Trumpismus „ähnelt stark dem staatsgeführten Kapitalismus", sagte Steve Benen bei MS Now und erklärte, dass der Präsident seine Macht nutzt, um zu bestimmen, „was private Unternehmen berechnen, ihre Gewinnmargen, die Gehälter ihrer Führungskräfte" und sogar Personalangelegenheiten. Wenn Trump Netflixs Angebot für WBD verhindern will, „ist er in der Lage, dies zu tun".

Als Reaktion auf Trumps Druck hat sich die Öffentlichkeit hinter Entertainer und andere Persönlichkeiten des öffentlichen Lebens gestellt, die aufgrund von Trumps Handlungen ihre Jobs verlieren.

„Sie haben vielleicht in Ihren bunten Zeitungen gelesen, dass der Präsident meines Landes mich zum Schweigen bringen möchte, weil ich ihn nicht auf die Weise verehre, wie er verehrt werden möchte", sagte Kimmel im September, nachdem er aufgrund öffentlicher Proteste wieder auf Sendung ging. „Die amerikanische Regierung machte eine Drohung gegen mich und das Unternehmen, für das ich arbeite, und plötzlich waren wir nicht mehr auf Sendung."

Er beschrieb dann, wie „Millionen und Abermillionen von Menschen aufstanden und sagten: ‚Nein, das ist nicht akzeptabel' ... Unsere Show kam stärker zurück als je zuvor. Wir haben gewonnen, der Präsident hat verloren, und jetzt bin ich jeden Abend wieder auf Sendung und verpasse dem mächtigsten Politiker der Erde eine richtige und wohlverdiente Abreibung."

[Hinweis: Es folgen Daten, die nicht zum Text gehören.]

(* ===== verification/Placeholder.v ===== *)
(** * The placeholder program (metal-driver-placeholder/operator_agent.cpp)

    The executable behind every operator of the file system: it finds out what
    its standard input and output are connected to, registers with the driver
    and then moves data between its files and the shared buffers. *)
From Stdlib Require Import Ascii.
From S2P Require Import Prelude Messages.

(** ** What the program sees of the system *)

Record process := MkProcess {
  pr_name : string;                  (* the entry of /proc *)
  pr_fd : Z → option string;         (* /proc/<name>/fd/<n> *)
  pr_exe : string;                   (* /proc/<name>/exe *)
}.

Record environment := MkEnvironment {
  en_fd : Z → string;                (* /proc/self/fd/<n> *)
  en_exists : string → bool;         (* access(path, F_OK) == 0 *)
  en_inode : Z → Z;                  (* st_ino of a descriptor *)
  en_processes : list process;       (* in the order of readdir *)
  en_mounts : list string;           (* mnt_dir of /proc/mounts, in order *)
  en_self_exe : string;              (* /proc/self/exe *)
  en_cwd : string;
  en_pid : Z;
}.

Module Placeholder.
(** ** C strings as lists of characters *)

Definition chars (s : string) : list ascii := String.list_ascii_of_string s.

Definition isdigit (c : ascii) : bool := (48 <=? nat_of_ascii c)%nat && (nat_of_ascii c <=? 57)%nat.

(** [strncmp(a, b, n) == 0] for strings without zeros. *)
Fixpoint strneq (n : nat) (a b : list ascii) : bool :=
  match n, a, b with
  | O, _, _ => true
  | S _, [], [] => true
  | S n', x :: a', y :: b' => bool_decide (x = y) && strneq n' a' b'
  | S _, _, _ => false
  end.

(** [atoll] of digits. *)
Fixpoint atoll_from (acc : Z) (l : list ascii) : Z :=
  match l with
  | c :: l' =>
      if isdigit c then atoll_from (10 * acc + (Z.of_nat (nat_of_ascii c) - 48)) l' else acc
  | [] => acc
  end.
Definition atoll (l : list ascii) : Z := atoll_from 0 l.

(** ** get_process_connected_to_std_fd *)

Record ConnectedFile := MkConnectedFile { cf_path : string; cf_pid : Z; cf_is_metal_file : bool }.
Definition no_file : ConnectedFile := MkConnectedFile "" 0 false.

(** [readlink] into a buffer: what lies after the name stays as it was, and
    after an error the length is that of [(uint64_t)-1]. *)
Definition readlink (link : option string) (buffer : list ascii) : list ascii * Z :=
  match link with
  | Some name => (chars name ++ drop (String.length name) buffer, Z.of_nat (String.length name))
  | None => (buffer, 2 ^ 64 - 1)
  end.

Fixpoint scan_processes (fd_no inode : Z) (processes : list process) (pipename : list ascii) :
    ConnectedFile :=
  match processes with
  | [] => no_file
  | p :: rest =>
      if negb (forallb isdigit (chars (pr_name p))) then scan_processes fd_no inode rest pipename
      else
        let '(pipename, len) := readlink (pr_fd p (1 - fd_no)) pipename in
        if strneq (Z.to_nat (Z.min 5 len)) pipename (chars "pipe:") && (8 <? len)
           && (atoll (drop 6 pipename) =? inode)
        then MkConnectedFile (pr_exe p) (atoll (chars (pr_name p))) false
        else scan_processes fd_no inode rest pipename
  end.

Definition get_process_connected_to_std_fd (env : environment) (fd_no : Z) : ConnectedFile :=
  scan_processes fd_no (en_inode env fd_no) (en_processes env) [].

(** ** determineProcessOrFileConnectedToStandardFileDescriptor *)

(** [strncmp] with the shorter of both lengths. *)
Definition common_prefix (prefix s : string) : bool :=
  strneq (Nat.min (String.length prefix) (String.length s)) (chars prefix) (chars s).

Definition determineProcessOrFileConnectedToStandardFileDescriptor (env : environment)
    (metal_mountpoint : string) (fd_no : Z) : result ConnectedFile :=
  let fd_file := en_fd env fd_no in
  if en_exists env fd_file then
    let files_prefix := String.append metal_mountpoint "/" in
    internal_filename ←
      (if common_prefix files_prefix fd_file then
         (* [fd_file + strlen(files_prefix) - 1] *)
         if (String.length fd_file <? String.length files_prefix - 1)%nat then Fault OutOfBounds
         else mret (drop (String.length files_prefix - 1) (chars fd_file))
       else mret []);
    match internal_filename with
    | _ :: _ =>
        mret (MkConnectedFile (String.string_of_list_ascii internal_filename) 0 true)
    | [] =>
        if strneq 9 (chars "/dev/null") (chars fd_file) then mret (MkConnectedFile "$NULL" 0 true)
        else mret (MkConnectedFile fd_file 0 false)
    end
  else
    let connected_process := get_process_connected_to_std_fd env fd_no in
    if negb (bool_decide (cf_path connected_process = "")) then
      let operators_prefix := String.append metal_mountpoint "/operators/" in
      if negb (common_prefix operators_prefix (cf_path connected_process))
      then mret (MkConnectedFile (cf_path connected_process) 0 false)
      else mret connected_process
    else mret no_file.

(** ** getMountPointOfFilesystem *)

Fixpoint longest_mount (path : string) (mounts : list string) (previousLongestPath : nat)
    (result : string) : nat * string :=
  match mounts with
  | [] => (previousLongestPath, result)
  | mnt_dir :: rest =>
      let mntlen := String.length mnt_dir in
      if (String.length path <? mntlen)%nat then longest_mount path rest previousLongestPath result
      else if (mntlen <? previousLongestPath)%nat
      then longest_mount path rest previousLongestPath result
      else if strneq mntlen (chars path) (chars mnt_dir)
      then longest_mount path rest mntlen mnt_dir
      else longest_mount path rest previousLongestPath result
  end.

Definition getMountPointOfFilesystem (mounts : list string) (path : string) : result string :=
  let '(previousLongestPath, res) := longest_mount path mounts 0 "" in
  if (previousLongestPath =? 0)%nat then Fault (Throw "Could not determine mount point")
  else Ok res.

(** [basename] of a path that does not end in a slash. *)
Fixpoint basename_from (current : list ascii) (l : list ascii) : list ascii :=
  match l with
  | [] => current
  | c :: l' => if decide (c = "/"%char) then basename_from l' l' else basename_from current l'
  end.

Definition determineOperatorName (env : environment) : string :=
  String.string_of_list_ascii
    (basename_from (chars (en_self_exe env)) (chars (en_self_exe env))).

(** ** main: the request *)

Definition hello (env : environment) (argv : list string) : result RegistrationRequest :=
  ownFSMountPoint ← getMountPointOfFilesystem (en_mounts env) (en_self_exe env);
  input ← determineProcessOrFileConnectedToStandardFileDescriptor env ownFSMountPoint 0;
  output ← determineProcessOrFileConnectedToStandardFileDescriptor env ownFSMountPoint 1;
  mret (MkRegistrationRequest (en_pid env) (en_cwd env) ownFSMountPoint
          (determineOperatorName env) (cf_pid input) (cf_pid output) argv
          (if cf_is_metal_file input then Some (cf_path input) else None)
          (if cf_is_metal_file output then Some (cf_path output) else None)).

(** ** main: the processing loop *)

Section Loop.
(** [BufferSize], the size of a half of a shared buffer. *)
Context (size : nat).

(** The two halves of a shared buffer; [true] is the second one. *)
Definition halves : Type := bool → list Z.

(** Writes to the start of a half. *)
Definition store_half (b : bool) (bytes : list Z) (m : halves) : halves :=
  λ b', if decide (b' = b) then bytes ++ drop (length bytes) (m b) else m b'.

Record client := Client {
  cl_input : option bool;            (* [current] of the buffer, if there is one *)
  cl_output : option bool;
  cl_bytesRead : Z;
  cl_eof : bool;
  cl_response : ProcessingResponse;
  cl_infd : list Z;                  (* what can still be read *)
  cl_stdout : list Z;
  cl_stderr : string;
}.

(** [fread] of a whole half, [feof] and [swap]. *)
Definition read_input (c : client) (shared : halves) : client * halves :=
  match cl_input c with
  | None => (c, shared)
  | Some current =>
      let bytes := take size (cl_infd c) in
      (Client (Some (negb current)) (cl_output c) (Z.of_nat (length bytes))
              (length (cl_infd c) <? size)%nat (cl_response c) (drop size (cl_infd c))
              (cl_stdout c) (cl_stderr c),
       store_half current bytes shared)
  end.

(** The messages of the loop body, in its order. *)
Definition tell_server (c : client) : option ProcessingRequest :=
  if negb (ps_eof (cl_response c))
  then Some (MkProcessingRequest (cl_bytesRead c) (cl_eof c)) else None.

Definition write_output (c : client) (shared : halves) : client :=
  match cl_output c with
  | Some current =>
      if negb (ps_size (cl_response c) =? 0) then
        Client (cl_input c) (Some (negb current)) (cl_bytesRead c) (cl_eof c) (cl_response c)
               (cl_infd c)
               (cl_stdout c ++ take (Z.to_nat (ps_size (cl_response c))) (shared current))
               (cl_stderr c)
      else c
  | None => c
  end.

Definition print_message (c : client) : client :=
  match ps_message (cl_response c) with
  | None => c
  | Some m =>
      Client (cl_input c) (cl_output c) (cl_bytesRead c) (cl_eof c) (cl_response c) (cl_infd c)
             (cl_stdout c) (String.append (cl_stderr c) m)
  end.

Definition read_next (c : client) (shared : halves) : client * halves :=
  if negb (cl_eof c) then read_input c shared else (c, shared).

Definition take_response (r : ProcessingResponse) (c : client) : client :=
  Client (cl_input c) (cl_output c) (cl_bytesRead c) (cl_eof c) r (cl_infd c)
         (cl_stdout c) (cl_stderr c).

(** The file opened instead of standard input, if the driver names one. *)
Definition input_filename (response : RegistrationResponse) : option string :=
  match rs_input_buffer_filename response with
  | Some _ => rs_agent_read_filename response
  | None => None
  end.

(** After an acceptance: the buffers are mapped, both at their first half;
    [infd] is what the file or standard input holds. *)
Definition start_client (response : RegistrationResponse) (infd : list Z) : client :=
  Client ((λ _, false) <$> rs_input_buffer_filename response)
         ((λ _, false) <$> rs_output_buffer_filename response)
         0 false (MkProcessingResponse 0 false None) infd [] "".
End Loop.
End Placeholder.

(** ** The mount point *)

Module PlaceholderFacts.
Import Placeholder.

Lemma strneq_prefix b : ∀ a,
  (length b ≤ length a)%nat → strneq (length b) a b = true ↔ b `prefix_of` a.
Proof.
  induction b as [|y b IH]; intros a Hl; [split; [|done]; intros _; apply prefix_nil|].
  destruct a as [|x a]; cbn [length] in Hl; [lia|]. cbn [length strneq].
  rewrite andb_true_iff, IH, bool_decide_eq_true by lia. split.
  - intros [-> Hb]. by apply prefix_cons.
  - intros Hb. split; [by apply prefix_cons_inv_1 in Hb|by apply prefix_cons_inv_2 in Hb].
Qed.

Lemma length_chars s : length (chars s) = String.length s.
Proof. unfold chars. induction s as [|c s IH]; [done|]. cbn. by rewrite IH. Qed.

(** [m] is a mount point above [path], as strings. *)
Definition above (path m : string) : Prop := chars m `prefix_of` chars path.

Lemma above_test path m : (String.length m ≤ String.length path)%nat →
  strneq (String.length m) (chars path) (chars m) = true ↔ above path m.
Proof.
  intros Hl. rewrite <-(length_chars m). apply strneq_prefix. by rewrite !length_chars.
Qed.

Lemma above_length path m : above path m → (String.length m ≤ String.length path)%nat.
Proof. intros Hm%prefix_length. by rewrite !length_chars in Hm. Qed.

(** What the scan keeps is as long as every mount point above the path. *)
Lemma longest_mount_spec path mounts : ∀ n best,
  (n = 0%nat ∧ best = "" ∨ n = String.length best ∧ above path best) →
  let '(n', best') := longest_mount path mounts n best in
  n' = String.length best' ∧ (n ≤ n')%nat ∧
  (best' = best ∨ best' ∈ mounts ∧ above path best') ∧
  ∀ m, m ∈ mounts → above path m → (String.length m ≤ n')%nat.
Proof.
  induction mounts as [|m mounts IH]; intros n best Hb; cbn [longest_mount].
  { split; [by destruct Hb as [[-> ->]|[-> _]]|]. split; [done|]. split; [by left|].
    by intros ? ?%elem_of_nil. }
  assert (∀ (skip : above path m → (String.length m ≤ n)%nat),
    let '(n', best') := longest_mount path mounts n best in
    n' = String.length best' ∧ (n ≤ n')%nat ∧
    (best' = best ∨ best' ∈ m :: mounts ∧ above path best') ∧
    ∀ m', m' ∈ m :: mounts → above path m' → (String.length m' ≤ n')%nat) as Hskip.
  { intros Hskip. specialize (IH n best Hb).
    destruct (longest_mount path mounts n best) as [n' best']. destruct IH as (H1 & H2 & H3 & H4).
    split; [done|]. split; [done|]. split; [destruct H3 as [?|[? ?]]; [by left|right; split; [by right|done]]|].
    intros m' [->|Hm']%elem_of_cons Ha; [|by apply H4]. specialize (Hskip Ha). lia. }
  destruct (Nat.ltb_spec (String.length path) (String.length m)) as [Hl|Hl].
  { apply Hskip. intros Ha%above_length. lia. }
  destruct (Nat.ltb_spec (String.length m) n) as [Hn|Hn]; [apply Hskip; lia|].
  destruct (strneq _ _ _) eqn:E.
  - apply above_test in E; [|done]. specialize (IH (String.length m) m (or_intror (conj eq_refl E))).
    destruct (longest_mount path mounts (String.length m) m) as [n' best']. destruct IH as (H1 & H2 & H3 & H4).
    split; [done|]. split; [lia|].
    split; [right; destruct H3 as [->|[? ?]]; split; try done; [by left|by right]|].
    intros m' [->|Hm']%elem_of_cons Ha; [done|by apply H4].
  - apply Hskip. intros Ha. apply above_test in Ha; [congruence|done].
Qed.

(** the program takes for the mount point of its file system the longest
    mount point that its own path starts with, and gives up exactly when only
    the empty one is left. *)
Theorem mount_point_longest mounts path :
  match getMountPointOfFilesystem mounts path with
  | Ok r => r ∈ mounts ∧ r ≠ "" ∧ above path r ∧
      ∀ m, m ∈ mounts → above path m → m = r ∨ (String.length m < String.length r)%nat
  | Fault _ => ∀ m, m ∈ mounts → above path m → m = ""
  end.
Proof.
  unfold getMountPointOfFilesystem.
  pose proof (longest_mount_spec path mounts 0 "" (or_introl (conj eq_refl eq_refl))) as Hs.
  destruct (longest_mount path mounts 0 "") as [n r]. destruct Hs as (-> & _ & Hr & Hall).
  destruct (Nat.eqb_spec (String.length r) 0) as [E|E].
  - intros m Hm Ha. specialize (Hall m Hm Ha). destruct m; [done|]. cbn in Hall. lia.
  - assert (r ≠ "") as Hne by (by intros ->). destruct Hr as [->|[Hr Har]]; [done|].
    split; [done|]. split; [done|]. split; [done|]. intros m Hm Ha.
    destruct (decide (String.length m = String.length r)) as [El|El];
      [left|right; specialize (Hall m Hm Ha); lia].
    assert (chars m = chars r) as Ec.
    { destruct Ha as [k1 E1], Har as [k2 E2]. rewrite E1 in E2.
      apply app_inj_1 in E2 as [? _]; [done|]. by rewrite !length_chars. }
    rewrite <-(String.string_of_list_ascii_of_string m), <-(String.string_of_list_ascii_of_string r).
    unfold chars in Ec. by rewrite Ec.
Qed.
End PlaceholderFacts.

Trotz der Gegenreaktion auf seine Anti-Kimmel-Bemühungen bestand Trump darauf, dass es „unerlässlich" sei, dass CNN seine Führung durch sympathischere Mitarbeiter ersetzt. Da die Ellisons, die Paramount leiten, Pro-Trump sind, argumentieren sie, dass sie das Unternehmen trotz der Opposition von WBD kaufen dürfen sollten, weil sie eine leichtere Zeit haben werden, „behördliche Genehmigung zu erhalten" als Netflix, obwohl sie durch drei Staatsfonds aus dem Nahen Osten (zusammen mit Jared Kushner) finanziert werden.

Trump hat auch seine Macht bei den Ellisons genutzt, um seine Lieblingsfilm-Franchises wiederzubeleben. Nachdem Paramount mit Skydance fusioniert war, ordnete er Berichten zufolge dem Unternehmen an, einen vierten Film in der „Rush Hour"-Serie zu produzieren. Deadline beschrieb den ersten Film als „eine Buddy-Cop-Komödie mit Jackie Chan und Chris Tucker, die körperliche Komik, Kampfkunst und Gags über rassistische Stereotype vermischte".